Most of the time, most people don't seem to get as wildly and horrifically
misunderstood as I seem to so often end up being. Or if they are
misunderstood, it isn't that big of a deal in many cases.

But I remain aghast at the idea of someone calling the cops on me because of
something I have said online that people imagine they understood that was not
a "threat" against anyone but me.

On top of being skeptical that Facebook understands you as well as you imagine
they do, I am also pro right to die.

In a nutshell, if people give a damn about my sorry ass, they could choose to
do something meaningful in the here and now to help me make my life work
instead of being part of the problem, making my life harder than it already is
and then pretending to themselves they are Good People by calling the god-
damned cops on me for leaving a fucking courtesy note somewhere online if I
decide to finally check the fuck out of here.
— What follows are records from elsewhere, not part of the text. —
(** * The activist repository of [model/activist.go]

    A shallow embedding of the data-access layer for activist records:
    the Go structures, the SQL text the functions assemble, a small
    relational store that gives that text a meaning, and the Go
    functions themselves written in a state monad over the store.

    Conventions.
    - A Go [int] is a [Z]; the file performs no arithmetic on its
      integers (they are compared, bound as query arguments and copied),
      so no wrap-around can occur.
    - A Go function returning [(T, error)] returns a pair [T * error]
      where [error := option Error] and [None] is [nil].
    - A nil slice is the empty list.
    - The handle [db *sqlx.DB] is the state threaded by the monad [Go];
      a run-time panic (indexing out of range) is an outcome of its own. *)

From Stdlib Require Import ZArith List String Ascii Bool Lia.
From Stdlib Require Import Sorted Permutation OrderedTypeEx.
Import ListNotations.

Local Open Scope string_scope.
Local Open Scope Z_scope.
Local Open Scope list_scope.

(** ** Constant definitions *)

Definition selectUserBaseQuery : string := "
SELECT
  id,
  name,
  email,
  chapter,
  phone,
  location,
  facebook
FROM activists
".

Definition selectUserExtraBaseQuery : string := "
SELECT
  a.id,
  a.name,
  email,
  chapter,
  phone,
  location,
  facebook,
  activist_level,
  exclude_from_leaderboard,
  core_staff,
  global_team_member,
  liberation_pledge,
  MIN(e.date) AS first_event,
  MAX(e.date) AS last_event,
  COUNT(e.id) as total_events
FROM activists a

LEFT JOIN event_attendance ea
  ON ea.activist_id = a.id
 
LEFT JOIN events e
  ON ea.event_id = e.id
".

Definition descOrder : Z := 2.
Definition ascOrder : Z := 1.

(** The two statements that are passed to [Exec] and [NamedExec]. *)
Definition insertActivistStmt : string :=
  "INSERT INTO activists (name) VALUES (?)".

Definition updateActivistStmt : string := "UPDATE activists
SET
  name = :name,
  email = :email,
  chapter = :chapter,
  phone = :phone,
  location = :location,
  facebook = :facebook,
  activist_level = :activist_level,
  exclude_from_leaderboard = :exclude_from_leaderboard,
  core_staff = :core_staff,
  global_team_member = :global_team_member,
  liberation_pledge = :liberation_pledge
WHERE
id = :id".
Lemma resolve_many_first_match (load : string -> res (option json)) (norm : string)
  (files : list string) :
  (forall p kv, In p files -> load p = Ok (Some (JObj kv)) ->
     exists coll, py_or (dict_get kv "squadronMemberCollection" (JObj [])) (JObj []) = JObj coll) ->
  exists l, resolve_many (resolve_member norm) (map (fun p => (p, payload_of load p)) files) = Ok l
    /\ hd_error l
       = option_map (fun m => (upper (field_text m "country"), lower (field_text m "name"),
                               py_or (dict_get m "medals" (JList [])) (JList [])))
                    (first_member_match load norm files).
Proof.
  induction files as [|f t IH]; intros Hcoll; [exists []; split; reflexivity|].
  destruct IH as [rest [Hrest Hhd]]; [intros p kv Hp; apply Hcoll; right; exact Hp|].
  simpl. unfold payload_of at 1.
  destruct (load f) as [[j|]|e] eqn:Ef; simpl;
    try (exists rest; split; [exact Hrest | exact Hhd]).
  destruct j; simpl; try (rewrite Hrest; exists rest; split; [reflexivity | exact Hhd]).
  destruct (Hcoll f kv (or_introl eq_refl) Ef) as [coll Hc].
  rewrite Hc. simpl. rewrite Hrest. simpl. rewrite scan_members_find.
  destruct (find _ _) as [m|]; simpl.
  - exists (((upper (field_text m "country"), lower (field_text m "name")),
             py_or (dict_get m "medals" (JList [])) (JList [])) :: rest).
    split; reflexivity.
  - exists rest. split; [reflexivity | exact Hhd].
Qed.

Lemma set_add_in (x : string) (s : list string) (y : string) :
  In y (set_add x s) <-> In y s \/ y = x.
Proof.
  unfold set_add. destruct (existsb (String.eqb x) s) eqn:E.
  - apply existsb_exists in E as [z [Hz Hxz]]. apply String.eqb_eq in Hxz. subst z.
    split; [intros H; left; exact H | intros [H| ->]; assumption].
  - rewrite in_app_iff. simpl. split; intros [H|H]; auto.
    + destruct H as [->|[]]. right. reflexivity.
Qed.

Lemma medal_loop_ids (ms : list json) :
  Forall (fun x => exists md, x = JObj md) ms ->
  forall acc id, In id (fst (medal_loop ms acc))
                 <-> In id acc \/ exists md, In (JObj md) ms /\ medal_id_spec md = Some id.
Proof.
  induction ms as [|j t IH]; intros Hall acc id; simpl.
  - split; [intros H; left; exact H | intros [H|[md [[] _]]]; exact H].
  - inversion Hall as [|? ? [md ->] Hall']; subst.
    assert (Hstep : forall acc', (In id acc' <-> In id acc \/ medal_id_spec md = Some id) ->
                      (In id (fst (medal_loop t acc'))
                       <-> In id acc \/ exists md', (JObj md = JObj md' \/ In (JObj md') t)
                                                    /\ medal_id_spec md' = Some id)).
    { intros acc' Hacc. rewrite (IH Hall' acc' id), Hacc. split.
      - intros [[H|H]|[md' [H1 H2]]]; [left; exact H | right; exists md; auto | right; eauto].
      - intros [H|[md' [[Heq|Hin] Hid]]]; [left; left; exact H| |right; eauto].
        injection Heq as <-. left. right. exact Hid. }
    destruct (negb (String.eqb (field_text md "medalImage") "")) eqn:E1.
    + apply Hstep. unfold medal_id_spec. cbv zeta. rewrite E1, set_add_in.
      split; intros [H|H]; auto; right; congruence.
    + destruct (negb (String.eqb (field_text md "medalName") "")) eqn:E2.
      * apply Hstep. unfold medal_id_spec. cbv zeta. rewrite E1, E2, set_add_in.
        split; intros [H|H]; auto; right; congruence.
      * apply Hstep. unfold medal_id_spec. cbv zeta. rewrite E1, E2.
        split; [intros H; left; exact H | intros [H|H]; [exact H | discriminate]].
Qed.
Lemma urlparse_scheme (sch rest : string) :
  scheme_name sch = true ->
  PyStr.forallb symbol_char rest = true ->
  exists parts,
    Urllib.urlparse (sch +:+ String ":" rest) = Ok parts
    /\ Urllib.scheme parts = PyStr.lower sch.
Proof.
  intros Hsch Hrest.
  assert (Hall : PyStr.forallb Urllib.scheme_char sch = true).
  { destruct sch; [discriminate|]. unfold scheme_name in Hsch.
    by apply andb_true_iff in Hsch as [_ H]. }
  assert (Hraw : PyStr.forallb symbol_char (sch +:+ String ":" rest) = true).
  { rewrite forallb_append. cbn [PyStr.forallb].
    rewrite (forallb_impl _ _ _
               (fun c Hc => path_char_symbol_char c
                              (scheme_char_path_char c Hc)) Hall), Hrest.
    reflexivity. }
  unfold Urllib.urlparse.
  rewrite (lstrip_printable _ Hraw), (remove_printable _ Hraw).
  rewrite (split_scheme_named _ _ Hsch).
  assert (Hnet : PyStr.forallb symbol_char
            (if String.prefix "//" rest
             then Urllib.splitnetloc (PyStr.drop 2 rest)
             else (EmptyString, rest)).1 = true).
  { destruct (String.prefix "//" rest); [|done].
    by apply splitnetloc_parts, forallb_drop. }
  destruct (if String.prefix "//" rest
            then Urllib.splitnetloc (PyStr.drop 2 rest)
            else (EmptyString, rest)) as [net url].
  cbn [fst] in Hnet. rewrite (no_brackets _ Hnet).
  eexists. split; reflexivity.
Qed.

(** X8. Under CPython's [urlparse], a reference that starts with a
    scheme other than [file] and goes on with printable characters of
    ASCII other than the question mark, the hash and the square brackets
    is refused by the syntactic validation as no valid filter path,
    without a look at the file system; the scheme is compared in lower
    case, and a drive letter is a scheme. *)
Theorem foreign_scheme_rejected (w : World) (sch rest : string) :
  reference_urlparse w ->
  scheme_name sch = true ->
  PyStr.lower sch <> "file" ->
  PyStr.forallb symbol_char rest = true ->
  valid_looking_paths w (sch +:+ String ":" rest)
  = (Raise (ArgumentTypeError
              ((sch +:+ String ":" rest) +:+ " is not a valid filter path.")),
     []).
Proof.
  intros Hw Hsch Hne Hrest. unfold valid_looking_paths.
  rewrite (reference_urlparse_symbol w _ Hw
             (symbol_scheme_reference sch rest Hsch Hrest)).
  destruct (urlparse_scheme sch rest Hsch Hrest) as (parts & -> & Hscheme).
  assert (Htruthy : truthy (PyStr.lower sch) = true)
    by (by destruct sch).
  rewrite Hscheme, Htruthy. cbn [negb andb].
  by rewrite Hscheme, (proj2 (String.eqb_neq _ _) Hne), Htruthy.
Qed.
(** * thermostat_controller: a shallow embedding of [controller.py] and
    [oath2_honeywell.py], and the properties of its specification.

    The two Python modules are embedded function by function.  Python
    objects that the code handles dynamically (the JSON documents of the
    vendor API, the [changeableValues] dictionary) stay dynamically typed:
    they are values of [json], and every subscript, comparison and
    conversion can raise the exception Python raises.  Calls that leave the
    process (the vendor endpoints, the clock) are answered by an
    environment that sees the history of the run. *)

From Stdlib Require Import ZArith Lia Bool String Ascii List DecimalString.
From Stdlib.Floats Require Import SpecFloat.
From stdpp Require Import gmap strings list fin_maps.

Local Open Scope string_scope.
Local Open Scope list_scope.
Local Open Scope Z_scope.

Set Warnings "-register-all".

(* ===================================================================== *)
(** ** Python exceptions and results *)
(* ===================================================================== *)

Module Py.

(** The exception classes that the modelled code can raise.  All of them
    derive from [Exception].  [RequestException] stands for whatever the
    HTTP client raises (connection errors, a body that is not JSON). *)
Inductive exn :=
  | KeyError
  | TypeError
  | ValueError
  | OverflowError
  | ZeroDivisionError
  | IndexError
  | RequestException.

(** A computation either returns or raises. *)
Inductive result (A : Type) :=
  | Ok (a : A)
  | Err (e : exn).
Global Arguments Ok {A} a.
Global Arguments Err {A} e.

Global Instance result_ret : MRet result := fun A a => Ok a.
Global Instance result_bind : MBind result := fun A B f m =>
  match m with
  | Ok a => f a
  | Err e => Err e
  end.
Global Instance result_fmap : FMap result := fun A B f m =>
  match m with
  | Ok a => Ok (f a)
  | Err e => Err e
  end.

Definition is_ok {A} (r : result A) : bool :=
  match r with Ok _ => true | Err _ => false end.

Global Instance exn_eq_dec : EqDecision exn.
Proof. solve_decision. Defined.

End Py.
Import Py.

(* ===================================================================== *)
(** ** Python numbers: [int] and [float] *)
(* ===================================================================== *)

Module Num.
(** C4, evaluated where the code departs from it.  [2 * 3^54 + 1] is prime,
    and on it, with the witness 2, [run_fermat] answers "prime" while
    [run_miller_rabin] answers "composite": half of [N - 1] is [3^54],
    which is no binary64 value, so the descent raises the witness to a
    rounded exponent. *)
Theorem miller_rabin_rejects_a_prime :
  Z.prime big_prime
  /\ witness_at (fun _ => 1) big_prime 0 = 2
  /\ fst (run_fermat (fun _ => 1) 128 big_prime 2 initial)
     = Ok "prime"%string
  /\ fst (run_miller_rabin (fun _ => 1) 128 128 big_prime 2 initial)
     = Ok "composite"%string
  /\ (exists f e,
        nth_error (calls (snd (run_miller_rabin (fun _ => 1) 128 128
                                                big_prime 2 initial))) 1
        = Some (2, PyFloat f, big_prime)
        /\ Float.to_Z f = Some e
        /\ e <> (big_prime - 1) / 2).
Proof.
  split; [exact big_prime_is_prime|].
  split; [vm_compute; reflexivity|].
  split; [vm_compute; reflexivity|].
  split; [vm_compute; reflexivity|].
  eexists. eexists.
  split; [vm_compute; reflexivity|].
  split; [vm_compute; reflexivity|].
  vm_compute. discriminate.
Qed.

(** * Further properties of the code *)

(** ** [mod_exp] outside its contract *)

(** X1.  A negative integer exponent never reaches the base case: [y // 2]
    stays negative, and the recursion ends in [RecursionError] whatever
    the limit. *)
Theorem mod_exp_negative_exponent (limit : nat) :
  forall x y N, y < 0 -> mod_exp limit x (PyInt y) N = Raise RecursionError.
Proof.
  induction limit as [|l IH]; intros x y N Hy; [reflexivity|].
  rewrite mod_exp_unfold. cbn [py_is_zero py_floordiv2].
  destruct (Z.eqb_spec y 0) as [|_]; [lia|].
  rewrite IH; [reflexivity|]. apply Z.div_lt_upper_bound; lia.
Qed.

Lemma mod_exp_negative_exponent_witness :
  mod_exp 1000 2 (PyInt (-1)) 7 = Raise RecursionError.
Proof. apply (mod_exp_negative_exponent 1000 2 (-1) 7). lia. Defined.

(** X2.  The recursion is as deep as the exponent is long: an exponent of
    [limit] bits or more exhausts a limit of [limit] nested calls. *)
Theorem mod_exp_depth (limit : nat) :
  forall x y N,
    2 ^ (Z.of_nat limit - 1) <= y ->
    mod_exp limit x (PyInt y) N = Raise RecursionError.
Proof.
  induction limit as [|l IH]; intros x y N Hy; [reflexivity|].
  replace (Z.of_nat (S l) - 1) with (Z.of_nat l) in Hy by lia.
  assert (Hpos : 0 < 2 ^ Z.of_nat l) by (apply Z.pow_pos_nonneg; lia).
  rewrite mod_exp_unfold. cbn [py_is_zero py_floordiv2].
  destruct (Z.eqb_spec y 0) as [|_]; [lia|].
  rewrite IH; [reflexivity|].
  destruct l as [|l'].
  - cbn. apply Z.div_pos; lia.
  - replace (Z.of_nat (S l') - 1) with (Z.of_nat l') by lia.
    rewrite Nat2Z.inj_succ, Z.pow_succ_r in Hy by lia.
    apply Z.div_le_lower_bound; lia.
Qed.

Lemma mod_exp_depth_witness :
  mod_exp 3 2 (PyInt 4) 7 = Raise RecursionError.
Proof. apply (mod_exp_depth 3 2 4 7). vm_compute. discriminate. Defined.

(** X3.  On the modulus 0 every positive exponent ends in
    [ZeroDivisionError]. *)
Theorem mod_exp_zero_modulus (limit : nat) :
  forall x y,
    0 < y < 2 ^ (Z.of_nat limit - 1) ->
    mod_exp limit x (PyInt y) 0 = Raise ZeroDivisionError.
Proof.
  induction limit as [|l IH]; intros x y Hy.
  - cbn in Hy. lia.
  - replace (Z.of_nat (S l) - 1) with (Z.of_nat l) in Hy by lia.
    rewrite mod_exp_unfold. cbn [py_is_zero py_floordiv2 py_mod2].
    destruct (Z.eqb_spec y 0) as [|_]; [lia|].
    destruct (Z.eq_dec (y / 2) 0) as [E|E].
    + rewrite E. destruct l as [|l']; [cbn in Hy; lia|].
      rewrite mod_exp_unfold. cbn [py_is_zero Z.eqb].
      destruct (y mod 2 =? 0); reflexivity.
    + rewrite IH; [reflexivity|].
      destruct l as [|l']; [cbn in Hy; lia|].
      replace (Z.of_nat (S l') - 1) with (Z.of_nat l') by lia.
      rewrite Nat2Z.inj_succ, Z.pow_succ_r in Hy by lia.
      split.
      * assert (0 <= y / 2) by (apply Z.div_pos; lia). lia.
      * apply Z.div_lt_upper_bound; lia.
Qed.

Lemma mod_exp_zero_modulus_witness :
  mod_exp 10 3 (PyInt 5) 0 = Raise ZeroDivisionError.
Proof.
  apply (mod_exp_zero_modulus 10 3 5). vm_compute. intuition discriminate.
Defined.

(** X4.  On a negative modulus the result is the reduced power with the sign
    of the modulus: it lies in [(N, 0]]. *)
Theorem mod_exp_negative_modulus (limit : nat) (x y N : Z) :
  N < 0 -> 1 <= y < 2 ^ (Z.of_nat limit - 1) ->
  mod_exp limit x (PyInt y) N = Ok (x ^ y mod N) /\ N < x ^ y mod N <= 0.
Proof.
  intros HN Hy. destruct limit as [|l]; [cbn in Hy; lia|].
  replace (Z.of_nat (S l) - 1) with (Z.of_nat l) in Hy by lia.
  destruct (mod_exp_int_spec l x y N ltac:(lia) ltac:(lia))
    as (r & Hr & _ & Hpos).
  rewrite Hr, Hpos by lia. split; [reflexivity|].
  apply Z.mod_neg_bound. exact HN.
Qed.

Lemma mod_exp_negative_modulus_witness :
  mod_exp 10 3 (PyInt 5) (-7) = Ok (3 ^ 5 mod -7) /\ -7 < 3 ^ 5 mod -7 <= 0.
Proof.
  apply (mod_exp_negative_modulus 10 3 5 (-7)); [lia|].
  vm_compute. intuition discriminate.
Defined.

(** ** Algebra of [mod_exp] *)

(** X5.  The base may be reduced modulo [N] beforehand. *)
Theorem mod_exp_base_mod (limit : nat) (x y N : Z) :
  0 <= y < 2 ^ (Z.of_nat limit - 1) -> N <> 0 ->
  mod_exp limit (x mod N) (PyInt y) N = mod_exp limit x (PyInt y) N.
Proof.
  intros Hy HN. destruct limit as [|l]; [reflexivity|].
  replace (Z.of_nat (S l) - 1) with (Z.of_nat l) in Hy by lia.
  destruct (mod_exp_int_spec l x y N Hy HN) as (r & Hr & H0 & Hpos).
  destruct (mod_exp_int_spec l (x mod N) y N Hy HN) as (r' & Hr' & H0' & Hpos').
  rewrite Hr, Hr'. f_equal.
  destruct (Z.eq_dec y 0) as [E|E].
  - now rewrite (H0 E), (H0' E).
  - rewrite Hpos, Hpos' by lia. apply Z.mod_pow_l.
Qed.

Lemma mod_exp_base_mod_witness :
  mod_exp 10 (23 mod 7) (PyInt 5) 7 = mod_exp 10 23 (PyInt 5) 7.
Proof.
  apply (mod_exp_base_mod 10 23 5 7); [|lia].
  vm_compute. intuition discriminate.
Defined.

(** X6.  Exponents add as results multiply: on a modulus [N >= 2],
    [mod_exp x (y1 + y2) N] is the product of [mod_exp x y1 N] and
    [mod_exp x y2 N], reduced modulo [N]. *)
Theorem mod_exp_add (limit : nat) (x y1 y2 N : Z) :
  2 <= N -> 0 <= y1 -> 0 <= y2 -> y1 + y2 < 2 ^ (Z.of_nat limit - 1) ->
  exists r1 r2,
    mod_exp limit x (PyInt y1) N = Ok r1
    /\ mod_exp limit x (PyInt y2) N = Ok r2
    /\ mod_exp limit x (PyInt (y1 + y2)) N = Ok ((r1 * r2) mod N).
Proof.
  intros HN H1 H2 Hs.
  rewrite !mod_exp_value by lia.
  eexists. eexists. split; [reflexivity|]. split; [reflexivity|].
  f_equal. rewrite Z.pow_add_r by lia. apply Zmult_mod.
Qed.

Lemma mod_exp_add_witness :
  exists r1 r2,
    mod_exp 10 3 (PyInt 4) 7 = Ok r1
    /\ mod_exp 10 3 (PyInt 5) 7 = Ok r2
    /\ mod_exp 10 3 (PyInt (4 + 5)) 7 = Ok ((r1 * r2) mod 7).
Proof.
  apply (mod_exp_add 10 3 4 5 7); lia.
Defined.

(** ** The verdict and the trace of [run_fermat] *)

(** X9.  On a modulus [N >= 2] whose bit length fits the recursion limit,
    [run_fermat N k] raises nothing and answers "prime" exactly when each
    of the [k - 1] witnesses it is given to draw passes Fermat's test. *)
Theorem run_fermat_verdict
  (rnd : nat -> Z) (limit : nat) (N k : Z) (s : state) :
  2 <= N -> N - 1 < 2 ^ (Z.of_nat limit - 1) ->
  fst (run_fermat rnd limit N k s)
  = Ok (if forallb (fun j => passes_fermat N (witness_at rnd N (drawn s + j)))
                   (seq 0 (Z.to_nat (k - 1)))
        then "prime"%string else "composite"%string).
Proof.
  intros HN Hlim. unfold run_fermat.
  rewrite fermat_loop_verdict by assumption.
  now rewrite py_range_length.
Qed.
Note to self: Don't bother to leave a courtesy note online informing anyone of
fuck all. They really don't deserve such courtesies. Geez.

------
Kaveren
It seems like there's a vendetta against Facebook here. The term "mixed
results" is used why? Everything they're doing is completely voluntary. NYT
somehow managed to paint Facebook alerting the police about a possible suicide
attempt as something negative, just because the police already helped the
person. Or about them being too late to report it, again, this isn't
Facebook's fault.

You can argue on the term "mixed result", but I think it's reasonable to
assume they're indicating that non-success is a negative result, even when
Facebook is going entirely above and beyond here to begin with, so there
really isn't any "negative result" to be had.

Do people dislike big tech companies so much that reporting immediately
concerning messages and suicide attempts to the police must be a bad thing?

This is common practice anyway. If you write that you're about to kill
yourself on Reddit and a moderator notices it, I sure hope the police are
contacted. Nothing I see to criticize here at all.